Hey, Karen! An article on your favorite subject.
No Sauce for the Gander Why can't Americans have the same health care coverage as Congress?
BY ROBERT L. BARTLEY Wall Steet Journal.
Our solons are just now scattered around the country far from the Beltway conventional wisdom, so they may be in an educable mood. If you have the opportunity, dear reader, sidle up to a Congressperson and ask: On this health care business, why not give the rest of us the same choices you've given yourself?
For the biggest thing Congressfolk will face back in Washington is the proposal for prescription drug benefits under Medicare, and it's galling that none of them rely on Medicare. Instead they've given themselves, their employees and the bureaucrats an entirely different system, now and in retirement. It's called the Federal Employees Health Benefits Program. Lo and behold, it looks a lot like the Medicare proposals Sen. Edward Kennedy and other Democratic millionaires say would destroy Medicare.
Indeed, the FEHBP is the model for the reform proposals framed by scholars at places such as the Heritage Foundation and American Enterprise Institute. It's also the choice of the Healthcare Leadership Council, a coalition of chief executives of health care providers ranging from the Mayo Clinic to Abbott Labs. It's also a model for the Bush administration, at least in its better days.
Medicare is a top-down system. Congress legislates a one-size-fits-all package of benefits. Then it sets up an agency--CMS, formerly HCFA--to decide what prices to pay. This is central planning like GOSPLAN, which ran the Soviet economy by dictating quantities and prices. So it's no surprise that Medicare is wracked by inefficiency and confusion.
It suffers a lag in designing appropriate benefits, for starters, with the prescription drug benefit debate being the latest example. Doctors drop out of the system, refusing new Medicare patients. Seniors find themselves unable to choose the physicians they want. Costs burgeon beyond control. And with the retirement of the baby-boom generation, the number of Americans in this creaking system will double by the year 2030.
For themselves and their retainers, by contrast, our Congressfolk designed a plan based on consumer choice and competition. Each spring, the Office of Personnel Management, which administers the federal employee plan, sends a "call letter" to health insurance providers outlining goals and asking each company to propose a benefits package. All plans that meet minimum standards are offered as a choice to federal employees.

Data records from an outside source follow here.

Lemma indexed_out_block bs bh t i v : valid_chain bs ->
  indexed bs (KOutBlk bh t i) = Some v <-> exists b x, b ∈ bs /\ bh = h2b (bd_hash b) /\ x ∈ born_of b /\ born_op x = (t, i) /\ v = n_script x.
Proof.
  intros Hv. rewrite (indexed_by_block (KOutBlk bh t i) (fun b => bh = h2b (bd_hash b) /\ created_at (created b) (t, i) <> None)
    (fun b => match created_at (created b) (t, i) with Some r => c_sh r | None => [] end)).
  - split.
    + intros (b & Hb & [-> Hc] & ->). destruct (created_at (created b) (t, i)) as [r|] eqn:E; [|done].
      apply created_at_some in E as (x & Hx & -> & Ex). by exists b, x.
    + intros (b & x & Hb & -> & Hx & Ex & ->). exists b. rewrite <- Ex, (created_at_elem b x) by (done || by apply (vc_blocks _ Hv)). done.
  - intros b V. cbn [committed]. unfold applied. cbn [key_op with_created]. destruct (created_at (created b) (t, i)); repeat case_decide; naive_solver.
  - intros b c Hb Hc [-> _] [E _]. by apply (same_hash bs).
Qed.

(** ** Scripts *)

(** The first output with a script. *)
Definition first_with (sh : bytes) (l : list born) : option born := head (filter (fun x => n_script x = sh) l).

Lemma first_with_app sh l1 l2 : first_with sh (l1 ++ l2) = match first_with sh l1 with Some x => Some x | None => first_with sh l2 end.
Proof. unfold first_with. rewrite filter_app. by destruct (filter _ l1). Qed.

Lemma first_with_some sh l x : first_with sh l = Some x -> x ∈ l /\ n_script x = sh.
Proof. intros E%head_Some_elem_of. by apply list_elem_of_filter in E as [? ?]. Qed.

Lemma first_with_none sh l : first_with sh l = None <-> sh ∉ n_script <$> l.
Proof.
  unfold first_with. split.
  - intros E (x & -> & Hx)%list_elem_of_fmap. assert (Hin : x ∈ filter (fun y => n_script y = n_script x) l) by by apply list_elem_of_filter.
    destruct (filter _ l); [by apply elem_of_nil in Hin|done].
  - intros Hn. destruct (filter _ l) as [|x r] eqn:E; [done|]. destruct Hn. apply list_elem_of_fmap. exists x.
    assert (Hx : x ∈ filter (fun x => n_script x = sh) l) by (rewrite E; left). apply list_elem_of_filter in Hx as [? ?]. done.
Qed.

Lemma created_scripts b sh : sh ∈ c_sh <$> created b <-> first_with sh (born_of b) <> None.
Proof.
  rewrite first_with_none, created_born, <- list_fmap_compose. change (c_sh ∘ born_rec) with n_script.
  destruct (decide (sh ∈ n_script <$> born_of b)); tauto.
Qed.

Lemma indexed_script bs sh : indexed bs (KScriptBlk sh) = (fun x => be 4 (n_height x)) <$> first_with sh (all_born bs).
Proof.
  unfold indexed. induction bs as [|b bs IH] using rev_ind; [done|].
  rewrite chain_records_snoc, all_born_snoc, first_with_app. cbn [committed]. unfold applied. cbn [key_op with_created].
  case_decide as Ed; rewrite created_scripts, IH in Ed; [|rewrite IH]; destruct (first_with sh (all_born bs)) as [x|]; cbn [fmap option_fmap option_map] in *; try naive_solver.
  - destruct (first_with sh (born_of b)) as [y|] eqn:E; [|naive_solver]. apply first_with_some in E as [Hy _]. apply born_height in Hy as [Hy _]. cbn. by rewrite Hy.
  - destruct (first_with sh (born_of b)); naive_solver.
Qed.

Lemma indexed_block_script bs bh sh v : valid_chain bs ->
  indexed bs (KBlkScript bh sh) = Some v <-> exists x, first_with sh (all_born bs) = Some x /\ n_block x = bh /\ v = [].
Proof.
  unfold indexed. induction bs as [|b bs IH] using rev_ind; intros Hv; [split; [done|by intros (x & E & _)]|].
  pose proof (valid_snoc _ _ Hv) as Hv'. specialize (IH Hv').
  rewrite chain_records_snoc, all_born_snoc, first_with_app. cbn [committed]. unfold applied. cbn [key_op with_created].
  pose proof (indexed_script bs sh) as Es. unfold indexed in Es.
  case_decide as Ed; rewrite created_scripts, Es in Ed; destruct (first_with sh (all_born bs)) as [x|]; cbn [fmap option_fmap option_map] in *.
  - naive_solver.
  - destruct Ed as (-> & _ & Ed). destruct (first_with sh (born_of b)) as [y|] eqn:E; [|done]. apply first_with_some in E as [Hy _].
    apply born_height in Hy as (_ & Hbk & _). split; [intros [= <-]; by exists y|by intros (z & _ & _ & ->)].
  - exact IH.
  - rewrite IH. split; [by intros (z & Ez & _)|]. intros (y & E & Ey & ->). destruct Ed. rewrite E. split_and!; [|done|done].
    apply first_with_some in E as [Hy _]. apply born_height in Hy as (_ & Hbk & _). congruence.
Qed.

Thus federal employees and retirees can choose among a dozen or more options. They can strike their own trade-off between coverage and cost, with the government paying part of the premium according to a formula which typically works out at 72% to 75%. Enrollees can change plans once a year, and competition produces innovations in coverage. Prescription drug benefits are already routine, for example.
Competition, not so incidentally, also controls costs. As in other businesses, participating plans have to set premiums that cover their costs, but will lose customers if their price is too high. The GAO found that the costs of FEHBP essentially mirror those of other large purchasers of health care. This means its premiums have increased rapidly in the last three years, but over 28 years its costs have been about the same as Medicare, but its benefits have been richer. The system records high patient satisfaction, and it's accepted by physicians almost universally. Unlike Medicare, the FEHBP is not in crisis.
The Bush administration planned to use the prescription drug debate to introduce choice and consumer sovereignty into the broader Medicare system. It declared victory when both the House and Senate passed bills, now to be reconciled by a conference committee. But in fact the Senate bill merely adds prescription drug coverage as a new entitlement with no choice element, while the House bill has one lonely provision, introducing choice and competition starting in 2010. Some 75 House Republicans joined a letter suggesting they won't vote for a conference bill without this provision, but Sen. Kennedy is adamant about stripping away President Bush's last fig leaf.
The idea of waiting until 2010 is ludicrous enough; we now see reports of a "compromise" of a "pilot program" to test competition. Yet the FEHBP has operated successfully for more than 40 years, and as of July 2002 covered 2.2 million federal workers plus 1.9 million retirees and 4.2 million dependents. Some pilot program.
The Bush administration's inclination, at least when heading to the Crawford ranch, seemed to be to surrender to Sen. Kennedy and call it victory. Probably even to pressure GOP members into going along, as it did in passing the current House bill by one vote. In Beltway conventional wisdom, this is skillful triangulation.
But how in fact will this play politically? Three-fourths of seniors already have prescription drug coverage either as retired employees or from supplemental insurance; how will they feel about having this taken away in return for more government promises? And in longer-run political calculation the economic merits can't be cavalierly dismissed. On present course, Mr. Bush is likely to spend his second term trying to straighten out the prescription drug benefit, not pressing for further reforms such as salvaging Social Security.
So perhaps the solons out in the hustings can be educated; those who signed the line-in-the-sand letter could always use a jolt of courage. Come to think of it, maybe some old-timer down in Crawford can whisper some wisdom into Karl Rove's ear. George W. Bush's ear, even. Mr. Bartley is editor emeritus of The Wall Street Journal. His column appears Mondays in the Journal and on OpinionJournal.com.